Eventually though, when life returned to something closer to normality, the siren’s call of this ridiculous fixation returned to me. November was at an end, if I was going to make it on that slide, it was imperative I act fast. Furious research resumed, I reached the point of searching for every pool throughout the state to see if they had an indoor section, and maybe if that indoor section had a slide within. Spirit Lake and Okoboji? Yes, but too far and too expensive. Oskaloosa? No. Ottumwa?
I can’t find the link anymore, but it was, indeed, a newspaper article from the late 2010’s that turned everything around. The piece was about student swimmers practicing for an upcoming meet and trips down a waterslide between laps somewhere called, “The Beach.” My heart skipped a beat. If students were swimming there, that had to mean it was open during the school year. I threw in another google search and there it was: “Beach Ottumwa.” In the summertime they had all kinds of equipment at the ready, but in the winter they had an indoor section still operating. And as I looked through photographs online, I beheld the sight of an operating indoor waterslide. It was an hour and a half away, still a high cost in time and gas for my silly quest. But there’s always a point where indignation overcomes investment.
On the morning of December ninth, I called.
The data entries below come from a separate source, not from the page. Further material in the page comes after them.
(* ===== verification/DirSpec.v ===== *)
(** * What a directory contains

    Every sequence of calls on a directory is a sequence of changes of its pages,
    which keep the directory well formed and its entries as a multiset; the loops
    over a directory visit every entry once, page by page. *)
From S2P Require Import Prelude Outcome Bytes SHAMapNode LedgerEntry StateTable StateTableSpec Directory DirRing DirAdd DirRemove.

(** ** The entries of the pages *)

Definition contents (pages : gmap Z (list Z)) : list Z := concat (ascending pages).*2.

Lemma contents_perm pages : contents pages ≡ₚ concat (map_to_list pages).*2.
Proof. unfold contents. by rewrite ascending_perm. Qed.

Lemma contents_insert pages n es : pages !! n = None → contents (<[n := es]> pages) ≡ₚ es ++ contents pages.
Proof. intros Hn. rewrite !contents_perm, map_to_list_insert by done. done. Qed.

Lemma contents_delete pages n es : pages !! n = Some es → contents pages ≡ₚ es ++ contents (delete n pages).
Proof.
  intros Hn. rewrite <- (insert_delete_id pages n es) at 1 by done. apply contents_insert, lookup_delete_eq.
Qed.

Lemma contents_replace pages n es es' :
  pages !! n = Some es → contents (<[n := es']> pages) ≡ₚ es' ++ contents (delete n pages).
Proof. intros Hn. rewrite <- insert_delete_eq. apply contents_insert, lookup_delete_eq. Qed.

Lemma add_contents pres key pages :
  numbered pages → may_add key pages = true →
  match (spec_add pres key pages).1 with
  | Some n =>
    contents (spec_add pres key pages).2 ≡ₚ key :: contents pages ∧ ∃ es, (spec_add pres key pages).2 !! n = Some es ∧ key ∈ es
  | None => (spec_add pres key pages).2 = pages
  end.
Proof.
  intros Hnum Hm%bool_decide_eq_true. unfold spec_add. case_bool_decide as He.
  { subst. cbn. split; [done|]. exists [key]. rewrite lookup_singleton_eq. set_solver. }
  pose proof (last_no_next _ Hnum He) as (Hl & _ & Hmax). apply elem_of_dom in Hl as [es Hl]. rewrite Hl in Hm |- *.
  change (default [] (Some es)) with es in *.
  destruct (Nat.ltb_spec (length es) dirNodeMaxEntries) as [Hlt|Hge].
  - destruct (add_entry_ok pres key es Hm) as (es' & -> & Hperm). cbn [fst snd]. split.
    + rewrite (contents_replace _ _ _ _ Hl), (contents_delete _ _ _ Hl), Hperm. done.
    + exists es'. rewrite lookup_insert_eq. split; [done|]. rewrite Hperm. set_solver.
  - destruct (Z.leb_spec dirNodeMaxPages (last_no pages + 1)) as [Hfull|Hroom]; [done|]. cbn [fst snd]. split.
    + rewrite contents_insert; [done|]. apply not_elem_of_dom. intros Hin. destruct Hmax as [[Hlt _]|[_ Hmax]].
      * pose proof (do_range _ Hnum _ _ Hl). lia.
      * specialize (Hmax _ Hin). lia.
    + exists [key]. rewrite lookup_insert_eq. set_solver.
Qed.

(** The call fails only where the last page is full and no number is left. *)
Lemma add_full pres key pages :
  numbered pages → may_add key pages = true → (spec_add pres key pages).1 = None ↔
    last_no pages = dirNodeMaxPages - 1 ∧ (dirNodeMaxEntries ≤ length (default [] (pages !! last_no pages)))%nat.
Proof.
  intros Hnum Hm%bool_decide_eq_true. unfold spec_add. case_bool_decide as He.
  { subst. cbn [fst]. split; [done|]. change (last_no ∅) with 0. intros [? _]. unfold dirNodeMaxPages in *. lia. }
  pose proof (last_no_next _ Hnum He) as (Hl & _ & Hmax). apply elem_of_dom in Hl as [es Hl]. rewrite Hl in Hm |- *.
  change (default [] (Some es)) with es in *. pose proof (do_range _ Hnum _ _ Hl).
  destruct (Nat.ltb_spec (length es) dirNodeMaxEntries) as [Hlt|Hge].
  - destruct (add_entry_ok pres key es Hm) as (es' & -> & Hperm). cbn. split; [done|lia].
  - destruct (Z.leb_spec dirNodeMaxPages (last_no pages + 1)) as [Hfull|Hroom]; cbn; split; try done; [|lia]. intros _. split; [lia|done].
Qed.

(** What [trim] deletes is empty. *)
Lemma trim_sub n keepRoot pages : trim n keepRoot pages ⊆ pages.
Proof.
  unfold trim. set (p1 := if n =? 0 then pages else delete n pages).
  assert (H1 : p1 ⊆ pages) by (unfold p1; destruct (n =? 0); [done|apply delete_subseteq]).
  set (p2 := if empty_last pages n then delete (next_no pages n) p1 else p1).
  assert (H2 : p2 ⊆ pages) by (unfold p2; destruct (empty_last pages n); [|done]; etrans; [apply delete_subseteq|done]).
  destruct (_ && _); [apply map_empty_subseteq|done].
Qed.

Lemma contents_trim n keepRoot pages : pages !! n = Some [] → contents (trim n keepRoot pages) ≡ₚ contents pages.
Proof.
  intros Hn. unfold trim. set (p1 := if n =? 0 then pages else delete n pages).
  assert (H1 : contents p1 ≡ₚ contents pages).
  { unfold p1. destruct (n =? 0); [done|]. by rewrite (contents_delete _ _ _ Hn). }
  assert (Hsub : ∀ q, pages !! q = Some [] → p1 !! q = Some [] ∨ p1 !! q = None).
  { intros q Hq. unfold p1. destruct (n =? 0); [by left|]. destruct (decide (q = n)) as [->|]; [right; apply lookup_delete_eq|].
    left. by rewrite lookup_delete_ne. }
  set (p2 := if empty_last pages n then delete (next_no pages n) p1 else p1).
  assert (H2 : contents p2 ≡ₚ contents pages).
  { unfold p2. destruct (empty_last pages n) eqn:He; [|done]. apply andb_true_iff in He as [_ He%bool_decide_eq_true].
    rewrite <- H1. destruct (Hsub _ He) as [Hq|Hq]; [by rewrite (contents_delete p1 _ _ Hq)|by rewrite delete_id]. }
  destruct (negb keepRoot && _) eqn:He; [|done]. apply andb_true_iff in He as [_ He%bool_decide_eq_true].
  rewrite <- H2, He. done.
Qed.

Lemma remove_contents n key keepRoot pages :
  match spec_remove n key keepRoot pages with
  | (true, pages') => contents pages ≡ₚ key :: contents pages'
  | (false, pages') => pages' = pages ∧ ∀ es, pages !! n = Some es → key ∉ es
  end.
Proof.
  unfold spec_remove. destruct (pages !! n) as [es|] eqn:Hn; cbn; [|done].
  destruct (erase_first key es) as [es'|] eqn:He.
  2: { split; [done|]. intros ? [= <-]. by apply erase_first_None. }
  apply erase_first_Some in He.
  assert (Hrep : contents pages ≡ₚ key :: contents (<[n := es']> pages)).
  { rewrite (contents_delete _ _ _ Hn), (contents_replace _ _ _ _ Hn), He. done. }
  case_bool_decide as Hes; [|done]. rewrite contents_trim; [done|]. by rewrite lookup_insert_eq, Hes.
Qed.

(** A root with one more page. *)
Lemma two_pages pages :
  numbered pages → is_Some (pages !! 0) → next_no pages 0 ≠ 0 → next_no pages (next_no pages 0) = 0 →
  dom (delete (next_no pages 0) pages) = {[0]}.
Proof.
  intros Hnum H0 Hq Hqq. pose proof (dom_pos _ Hnum) as Hpos. pose proof (next_no_next _ _ Hnum H0) as Lq.
  pose proof (next_no_next _ (next_no pages 0) Hnum (proj1 (elem_of_dom _ _) (proj1 (proj2 Lq)))) as Lp. rewrite Hqq in Lp.
  pose proof (proj1 (next_delete _ Hpos 0 _ 0 Lq Lp Hq (proj1 Lq))) as L0. rewrite dom_delete_L.
  by apply (next_root_only _ (λ c Hc, Hpos c (proj1 (proj1 (elem_of_difference _ _ _) Hc))) 0); [apply L0|..].
Qed.

Lemma one_page pages : numbered pages → is_Some (pages !! 0) → next_no pages 0 = 0 → dom pages = {[0]}.
Proof.
  intros Hnum H0 Hq. pose proof (next_no_next _ _ Hnum H0) as Lq. rewrite Hq in Lq.
  by apply (next_root_only _ (dom_pos _ Hnum) 0); [apply Lq|..].
Qed.

Lemma delete_contents pages : numbered pages → contents (spec_delete pages).2 ≡ₚ contents pages.
Proof.
  intros Hnum. unfold spec_delete. destruct (pages !! 0) as [[|e es]|] eqn:H0; [|done..]. cbv zeta.
  destruct (Z.eqb_spec (next_no pages 0) 0) as [Hq|Hq].
  - rewrite (only_root pages) by (done || by apply one_page; eauto). done.
  - destruct (Z.eqb_spec (next_no pages (next_no pages 0)) 0) as [Hqq|Hqq]; [|done].
    case_bool_decide as He; [|done]. rewrite (contents_delete _ _ _ He).
    rewrite (only_root (delete _ pages)); [done|by apply two_pages; eauto|by rewrite lookup_delete_ne].
Qed.

(** The pages stay well formed. *)
Lemma sub_keeps_ok pages pages' :
  dir_ok pages → pages' ⊆ pages → (pages' ≠ ∅ → is_Some (pages' !! 0)) → dir_ok pages'.
Proof.
  intros Hok Hsub H0. split; [split|..].
  - intros n es Hn. eapply (do_range _ (do_numbered _ Hok)). by eapply lookup_weaken.
  - done.
  - intros n es Hn. eapply (do_size _ Hok). by eapply lookup_weaken.
  - intros n n' Hn [es' Hn'] Hne. eapply (do_full _ Hok); [by eapply lookup_weaken|exists es'; by eapply lookup_weaken|done].
Qed.

Lemma delete_keeps_ok pages : dir_ok pages → dir_ok (spec_delete pages).2.
Proof.
  intros Hok. assert (dir_ok ∅) by (apply (sub_keeps_ok pages); [done|apply map_empty_subseteq|done]).
  unfold spec_delete. destruct (pages !! 0) as [[|e es]|]; [|done..]. cbv zeta. case_bools; done.
Qed.

Lemma trim_root n keepRoot pages : is_Some (pages !! 0) → trim n keepRoot pages ≠ ∅ → is_Some (trim n keepRoot pages !! 0).
Proof.
  intros H0. unfold trim. set (p1 := if n =? 0 then pages else delete n pages).
  assert (H1 : is_Some (p1 !! 0)) by (unfold p1; destruct (Z.eqb_spec n 0); [done|by rewrite lookup_delete_ne]).
  destruct (negb keepRoot && _); [done|]. intros _. destruct (empty_last pages n) eqn:He; [|done].
  unfold empty_last in He. apply andb_true_iff in He as [[Hq%negb_true_iff%Z.eqb_neq _]%andb_true_iff _]. by rewrite lookup_delete_ne.
Qed.

Lemma trim_page n keepRoot pages : n ≠ 0 → trim n keepRoot pages !! n = None.
Proof.
  intros Hn. unfold trim. rewrite (proj2 (Z.eqb_neq n 0)) by done. destruct (negb keepRoot && _); [done|].
  destruct (empty_last pages n); [|apply lookup_delete_eq]. apply lookup_delete_None. right. apply lookup_delete_eq.
Qed.

Lemma remove_keeps_ok n key keepRoot pages : dir_ok pages → dir_ok (spec_remove n key keepRoot pages).2.
Proof.
  intros Hok. unfold spec_remove. destruct (pages !! n) as [es|] eqn:Hn; cbn; [|done].
  destruct (erase_first key es) as [es'|] eqn:He; [|done]. cbn. apply erase_first_Some in He.
  pose proof (numbered_insert _ n es es' (do_numbered _ Hok) Hn) as Hnum.
  assert (Hlen : (length es' ≤ dirNodeMaxEntries)%nat).
  { pose proof (do_size _ Hok _ _ Hn) as Hs. rewrite He in Hs. cbn in Hs. lia. }
  assert (Hsz : ∀ x ex, <[n := es']> pages !! x = Some ex → (length ex ≤ dirNodeMaxEntries)%nat).
  { intros x ex [[<- <-]|[_ Hx]]%lookup_insert_Some; [done|by eapply (do_size _ Hok)]. }
  assert (Hdom : ∀ x, is_Some (<[n := es']> pages !! x) → is_Some (pages !! x)).
  { intros x [ex [[<- <-]|[_ Hx]]%lookup_insert_Some]; eauto. }
  case_bool_decide as Hes.
  - subst es'. pose proof (trim_sub n keepRoot (<[n := []]> pages)) as Hsub. split; [split|..].
    + intros x ex Hx. eapply (do_range _ Hnum). by eapply lookup_weaken.
    + apply trim_root. destruct (Hnum) as [_ H0]. apply H0, insert_non_empty.
    + intros x ex Hx. eapply Hsz. by eapply lookup_weaken.
    + intros x x' Hx [ex' Hx'] Hx0. eapply (do_full _ Hok); [|apply Hdom; exists ex'; by eapply lookup_weaken|done].
      assert (x ≠ n). { intros ->. by rewrite trim_page in Hx. }
      eapply lookup_weaken in Hx; [|exact Hsub]. by rewrite lookup_insert_ne in Hx.
  - split; [done|done|]. intros x x' [[<- ->]|[_ Hx]]%lookup_insert_Some Hx' Hx0; [done|]. eapply (do_full _ Hok); [done|by apply Hdom|done].
Qed.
“Beach Ottumwa, how can I help you?”
“Hi, you guys open to the public today?”
“Yes we are.”
“Your waterslide running?”
“The indoor one? Yes it is.”
“All right, great, thank you.”
I left the house around one, journeyed with an audiobook I didn’t particularly enjoy, and arrived just after two thirty. The teenage receptionist had to reject me when I first approached, they didn’t take credit cards. After a jaunt to the nearest ATM inside a nearby Casey’s I returned and paid the four-dollar entry fee.
The inside of Beach Ottumwa was full of the smell of chlorine and the shouts of children. It must have been someone’s birthday, because tables lined with cake and Dominos pizza stood near the water. Preteen shouts reverberated throughout the room, kids laughed and splashed and fell and cried on the slick floor. Adults were there too, but they only observed their progeny. I was by far the oldest person in a swimsuit. My commitment to satisfying my inner child always runs deep, but I hate how that little punk sometimes makes me look like some kind of creeper. The best course of action, I was sure, was to get the task over with quickly and then get out.
A line of kids stood beside a secondary pool, and after a moment of watching, I saw another child shoot right into the water. I took my place in line behind three youngsters and waited. Past an open door stood a staircase that wound upward into darkness. No lifeguard waited at the top, just a sloped exit point given flow by a pair of waterjets. Last time I’d been on a waterslide that ominous, it had one of those trapdoors at the bottom that made me think I was about to descend into some level of Willy Wonka hell. But eventually, the linger passed, and I laid down.
My trip only lasted a few dark seconds. The slide at Northwest Aquatic from my very earliest pool memories probably stood twice as tall. And yet, I still uttered a high, “Wooo!” before I hit the water below. As I grow older, I continue to approach that year which will end without my riding a waterslide. But it would not be my thirtieth year.
I’m already looking into when that one right next to my house opens again next summer. Even if I just pay to get in, get the job done, and come home in ten minutes. I just can’t let this shit catch me off guard again.